At the risk of gross simplification, Young’s outputs has tended to operate at the loud, ragged rocking end of the spectrum (often with his band Crazy Horse), or at the more songwriter-y acoustic folk/country end. And throughout his career lurches one way or the other have often been a reaction to his previous lurch. And so the folk/country rock stylings of his 1969 eponymous debut album (Young had previously found a reasonable amount of success with Buffalo Springfield) were followed by the world’s introduction to Crazy Horse on the same years’ Everybody Knows This Is Nowhere, all crunchy rockers and 10 minute epics. In that light, After The Gold Rush can be seen as another reaction, a move that combines the more simple, stripped down singer-songwriter fare with Crazy Horse rockers (and all this was also just a few months after Young enhanced Crosby, Stills and Nash with the Déjà Vu album).
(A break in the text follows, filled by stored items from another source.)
(** The registration route either writes nothing or runs the accepted path;
    it never ends in an uncaught exception. *)
Lemma register_victim_cases (f : VictimForm) (db : DB) :
  (after (register_victim f) db = db
   /\ (forall vid fg kg ws,
         result (register_victim f) db <> Registered vid fg kg ws)
   /\ result (register_victim f) db <> RegUncaught)
  \/ exists ag cid c,
       valid_form f ag cid
       /\ camp_row db cid = Some c
       /\ is_full c = false
       /\ register_victim f db
          = (Registered
               (victim_id (new_victim db f ag cid))
               (food_given (result (distribute_resources (new_victim db f ag cid)
                                      (bump_camp 0 0 1 c))
                              (db_registered db f ag cid)))
               (kits_given (result (distribute_resources (new_victim db f ag cid)
                                      (bump_camp 0 0 1 c))
                              (db_registered db f ag cid)))
               (warnings (result (distribute_resources (new_victim db f ag cid)
                                    (bump_camp 0 0 1 c))
                            (db_registered db f ag cid))),
             after (distribute_resources (new_victim db f ag cid)
                      (bump_camp 0 0 1 c))
               (db_registered db f ag cid)).
Proof.
  destruct (vf_age f) as [ag|] eqn:Ea;
    [|left; unfold after, result, register_victim; rewrite Ea;
      repeat split; discriminate].
  destruct (vf_camp_id f) as [cid|] eqn:Ec;
    [|left; unfold after, result, register_victim; rewrite Ea, Ec;
      repeat split; discriminate].
  destruct (String.eqb (vf_name f) "") eqn:En;
    [left; unfold after, result, register_victim; rewrite Ea, Ec, En;
     repeat split; discriminate|].
  destruct ((ag <=? 0) || (ag >? 120)) eqn:Er;
    [left; unfold after, result, register_victim; rewrite Ea, Ec, En, Er;
     repeat split; discriminate|].
  destruct (String.eqb (vf_health_condition f) "normal"
            || String.eqb (vf_health_condition f) "critical") eqn:Eh;
    [|left; unfold after, result, register_victim; rewrite Ea, Ec, En, Er, Eh;
      repeat split; discriminate].
  destruct (camp_row db cid) as [c|] eqn:Erow.
  2:{ left. unfold after, result, register_victim.
      rewrite Ea, Ec, En, Er, Eh. unfold bind. cbv beta iota delta [negb].
      rewrite get_camp_run, Erow. repeat split; discriminate. }
  destruct (is_full c) eqn:Ef.
  { left. unfold after, result, register_victim.
    rewrite Ea, Ec, En, Er, Eh. unfold bind. cbv beta iota delta [negb].
    rewrite get_camp_run, Erow, Ef. repeat split; discriminate. }
  right. exists ag, cid, c.
  assert (Hvalid : valid_form f ag cid).
  { unfold valid_form. apply String.eqb_neq in En.
    apply orb_false_elim in Er. destruct Er as [E1 E2].
    apply Z.leb_gt in E1. rewrite Z.gtb_ltb in E2. apply Z.ltb_ge in E2.
    apply orb_true_iff in Eh.
    repeat split; try assumption; try lia.
    destruct Eh as [Eh|Eh]; apply String.eqb_eq in Eh; auto. }
  split; [exact Hvalid|]. split; [exact Erow|]. split; [exact Ef|].
  now apply register_victim_accepted.
Qed.
(* ===== verification/JsValue.v ===== *)
(** * JavaScript values of the responses

    What [axios] hands the pages as [response.data]: the JSON value the
    backend sent, read by property access ([data.content],
    [data.totalPages]), tested for truthiness and combined with [||].
    Property access on [null] or [undefined] throws a [TypeError]; here it
    gives [None], which the callers turn into the [catch] branch of their
    [try]. *)

From Stdlib Require Import String Ascii List Bool ZArith Lia.
From S2P Require Import Prelude JsString JsNumber JsDecimal.
Import ListNotations.
Open Scope string_scope.

Module JsValue.

Import JsNumber.

#[local] Set Warnings "-register-all".

(** JSON values, and [undefined] for a missing property. *)
Inductive jsval : Type :=
| JUndefined
| JNull
| JBool (b : bool)
| JNum (n : num)
| JStr (s : string)
| JArr (items : list jsval)
| JObj (fields : list (string * jsval)).

(** Two JSON values with the same text: same kinds, same numbers as
    written, same strings, same items and same keys in the same order. *)
Fixpoint jsval_eqb (a b : jsval) : bool :=
  match a, b with
  | JUndefined, JUndefined | JNull, JNull => true
  | JBool x, JBool y => Bool.eqb x y
  | JNum x, JNum y => Z.eqb (mant x) (mant y) && Z.eqb (exp10 x) (exp10 y)
  | JStr x, JStr y => String.eqb x y
  | JArr xs, JArr ys =>
      (fix items (xs ys : list jsval) : bool :=
         match xs, ys with
         | [], [] => true
         | x :: xs', y :: ys' => jsval_eqb x y && items xs' ys'
         | _, _ => false
         end) xs ys
  | JObj fs, JObj gs =>
      (fix fields (fs gs : list (string * jsval)) : bool :=
         match fs, gs with
         | [], [] => true
         | (k, x) :: fs', (k', y) :: gs' => String.eqb k k' && jsval_eqb x y && fields fs' gs'
         | _, _ => false
         end) fs gs
  | _, _ => false
  end.

(** [Boolean(v)]: [undefined], [null], [false], [0] and [""] are falsy;
    arrays and objects, even empty ones, are truthy. *)
Definition truthy (v : jsval) : bool :=
  match v with
  | JUndefined | JNull => false
  | JBool b => b
  | JNum n => negb (num_is_zero n)
  | JStr s => JsString.truthy_str s
  | JArr _ | JObj _ => true
  end.

(** [a || b] *)
Definition js_or (a b : jsval) : jsval := if truthy a then a else b.

(** The value of key [k] in the fields of a parsed JSON object; a key that
    occurs twice has the value of its last occurrence, as [JSON.parse]
    gives it. *)
Fixpoint field_lookup (k : string) (fs : list (string * jsval)) : option jsval :=
  match fs with
  | [] => None
  | (k', v) :: fs' =>
      match field_lookup k fs' with
      | Some w => Some w
      | None => if String.eqb k k' then Some v else None
      end
  end.

(** [v[k]] for the property names the pages read ([content], [totalPages],
    [length]): own fields of an object, the [length] of an array or a
    string, [undefined] otherwise; [None] is the [TypeError] of reading a
    property of [null] or [undefined]. *)
Definition get_prop (v : jsval) (k : string) : option jsval :=
  match v with
  | JUndefined | JNull => None
  | JObj fs => Some (field_lookup k fs ?? JUndefined)
  | JArr l => Some (if String.eqb k "length" then JNum (num_of_Z (Z.of_nat (length l))) else JUndefined)
  | JStr s => Some (if String.eqb k "length" then JNum (num_of_Z (Z.of_nat (String.length s))) else JUndefined)
  | JBool _ | JNum _ => Some JUndefined
  end.

(** The text React renders for [{v}] in JSX: a string as it is, a number
    by [toString], nothing for [null], [undefined] and booleans, the
    children of an array in order; an object is not a valid child and
    makes the render throw ([None]). *)
Fixpoint react_text (v : jsval) : option string :=
  match v with
  | JUndefined | JNull | JBool _ => Some EmptyString
  | JNum n => Some (JsDecimal.num_toString n)
  | JStr s => Some s
  | JArr l =>
      fold_right (fun x acc => let* a := react_text x in let* b := acc in Some (a ++ b))
                 (Some EmptyString) l
  | JObj _ => None
  end.

(** [a === b] on the values the pages compare (strings against literals). *)
Definition is_str (v : jsval) (lit : string) : bool :=
  match v with JStr s => String.eqb s lit | _ => false end.

(** A field of the later part of an object's fields hides the earlier. *)
Lemma field_lookup_app (k : string) (l1 l2 : list (string * jsval)) :
  field_lookup k (l1 ++ l2) =
  match field_lookup k l2 with Some w => Some w | None => field_lookup k l1 end.
Proof.
  induction l1 as [|[k' w] l1 IH]; simpl.
  - destruct (field_lookup k l2); reflexivity.
  - rewrite IH. destruct (field_lookup k l2); reflexivity.
Qed.

Lemma js_or_truthy (a b : jsval) : truthy a = true -> js_or a b = a.
Proof. unfold js_or. intros ->. reflexivity. Qed.

Lemma js_or_falsy (a b : jsval) : truthy a = false -> js_or a b = b.
Proof. unfold js_or. intros ->. reflexivity. Qed.

End JsValue.
(* ===== verification/Fetcher.v ===== *)
(** * Responses and their normalization ([src/src/pages/Courses.jsx],
      [src/src/pages/AdminCourses.jsx])

    What [api.get] resolves or rejects with, and how the two list pages read
    the resolved [response.data]: the catalog accepts a bare array or an
    envelope [{content, totalPages}] ([response.data.content ||
    response.data], [response.data.totalPages || 1]); the admin table takes
    [response.data] as it is. *)

From Stdlib Require Import String Ascii List Bool ZArith Lia.
From S2P Require Import Prelude JsString JsNumber JsValue.
Import ListNotations.
Open Scope string_scope.

Module Fetcher.

Import JsNumber JsValue.

(** Why a request is rejected: no response, or a status outside 2xx. *)
Inductive http_error := Network | ServerStatus (status : Z).

(** The settled promise of [api.get(url)]: [response.data], or the error
    the [catch] receives. *)
Inductive http_response :=
| HttpOk (data : jsval)
| HttpFail (err : http_error).

(** The page count a missing or falsy [totalPages] falls back to. *)
Definition one : jsval := JNum (num_of_Z 1).

(** The two values the catalog's [try] block computes from [response.data]:
    the items ([response.data.content || response.data]) and the page count
    ([response.data.totalPages || 1]); [None] when reading [content] throws
    because [response.data] is [null]. *)
Definition normalize (data : jsval) : option (jsval * jsval) :=
  match get_prop data "content" with
  | None => None
  | Some content =>
      match get_prop data "totalPages" with
      | None => None
      | Some tp => Some (js_or content data, js_or tp one)
      end
  end.

(** ** Two requests awaited together

    [await Promise.all([a, b])] in the pages that load two resources at
    once: each request is pending, answered with [response.data], or
    failed. *)
Inductive pstatus := Pending | Fulfilled (data : jsval) | Rejected.

Definition outcome (r : http_response) : pstatus :=
  match r with HttpOk d => Fulfilled d | HttpFail _ => Rejected end.

(** How [Promise.all] settles on the two statuses: fulfilled with both
    answers, rejected as soon as one fails, or not yet. *)
Definition all2 (p1 p2 : pstatus) : option (option (jsval * jsval)) :=
  match p1, p2 with
  | Fulfilled a, Fulfilled b => Some (Some (a, b))
  | Rejected, _ | _, Rejected => Some None
  | _, _ => None
  end.

(** ** Properties *)

(** C8. Both shapes of the list endpoints are accepted: a bare array is the
    item list with one page; an envelope whose [content] is truthy gives
    that [content], and as page count one page when [totalPages] is
    missing, its [totalPages] when that is a non-zero number, and one page
    when it is zero; a [null] body is an error. *)
Theorem normalize_shapes (items : list jsval) (fs : list (string * jsval)) (content : jsval) :
  normalize (JArr items) = Some (JArr items, one) /\
  (field_lookup "content" fs = Some content -> truthy content = true ->
   (field_lookup "totalPages" fs = None -> normalize (JObj fs) = Some (content, one)) /\
   (forall tp, field_lookup "totalPages" fs = Some (JNum tp) ->
      normalize (JObj fs) = Some (content, if num_is_zero tp then one else JNum tp))) /\
  normalize JNull = None.
Proof.
  split; [reflexivity|]. split; [|reflexivity].
  intros Hc Ht. unfold normalize. cbn [get_prop]. rewrite Hc. cbn [with_default].
  rewrite js_or_truthy by exact Ht.
  split; [intros ->; reflexivity|]. intros tp ->. unfold js_or. simpl.
  destruct (num_is_zero tp); reflexivity.
Qed.

Definition paged_envelope : list (string * jsval) :=
  [("content", JArr [JStr "Java 101"]); ("totalPages", JNum (num_of_Z 3))].

Lemma normalize_shapes_witness :
  normalize (JObj paged_envelope) = Some (JArr [JStr "Java 101"], JNum (num_of_Z 3)) /\
  normalize (JObj [("content", JArr [])]) = Some (JArr [], one).
Proof.
  split.
  - apply (proj2 (proj1 (proj2 (normalize_shapes [] paged_envelope (JArr [JStr "Java 101"])))
                   eq_refl eq_refl) (num_of_Z 3) eq_refl).
  - apply (proj1 (proj1 (proj2 (normalize_shapes [] [("content", JArr [])] (JArr []))) eq_refl eq_refl)
                   eq_refl).
Defined.

End Fetcher.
From the opening Tell Me Why, a gentle country-ish guitar-strummed-and-picked tune, overlaid with some gorgeous harmonies (the CSN&Y influence in full evidence) the scene is set. Followed by the classic enigmatic eco-themed title track, and the gentle waltz-timed Only Love Can Break Your Heart (the St Etienne version was my introduction to this song!) the album offers a master class in concise, quality song-writing. Full of space, those aforementioned harmonies, and mostly restrained acoustic musicianship (songs like Southern Man and When You Dance, I Can Really Love intermittently turn up the electrics), After The Gold Rush is a thematically and musically consistent masterpiece that packs a lot into its 35 minute running time, but still leaves you wanting more. To these ears it always sounds fresh, a record that I never tire of.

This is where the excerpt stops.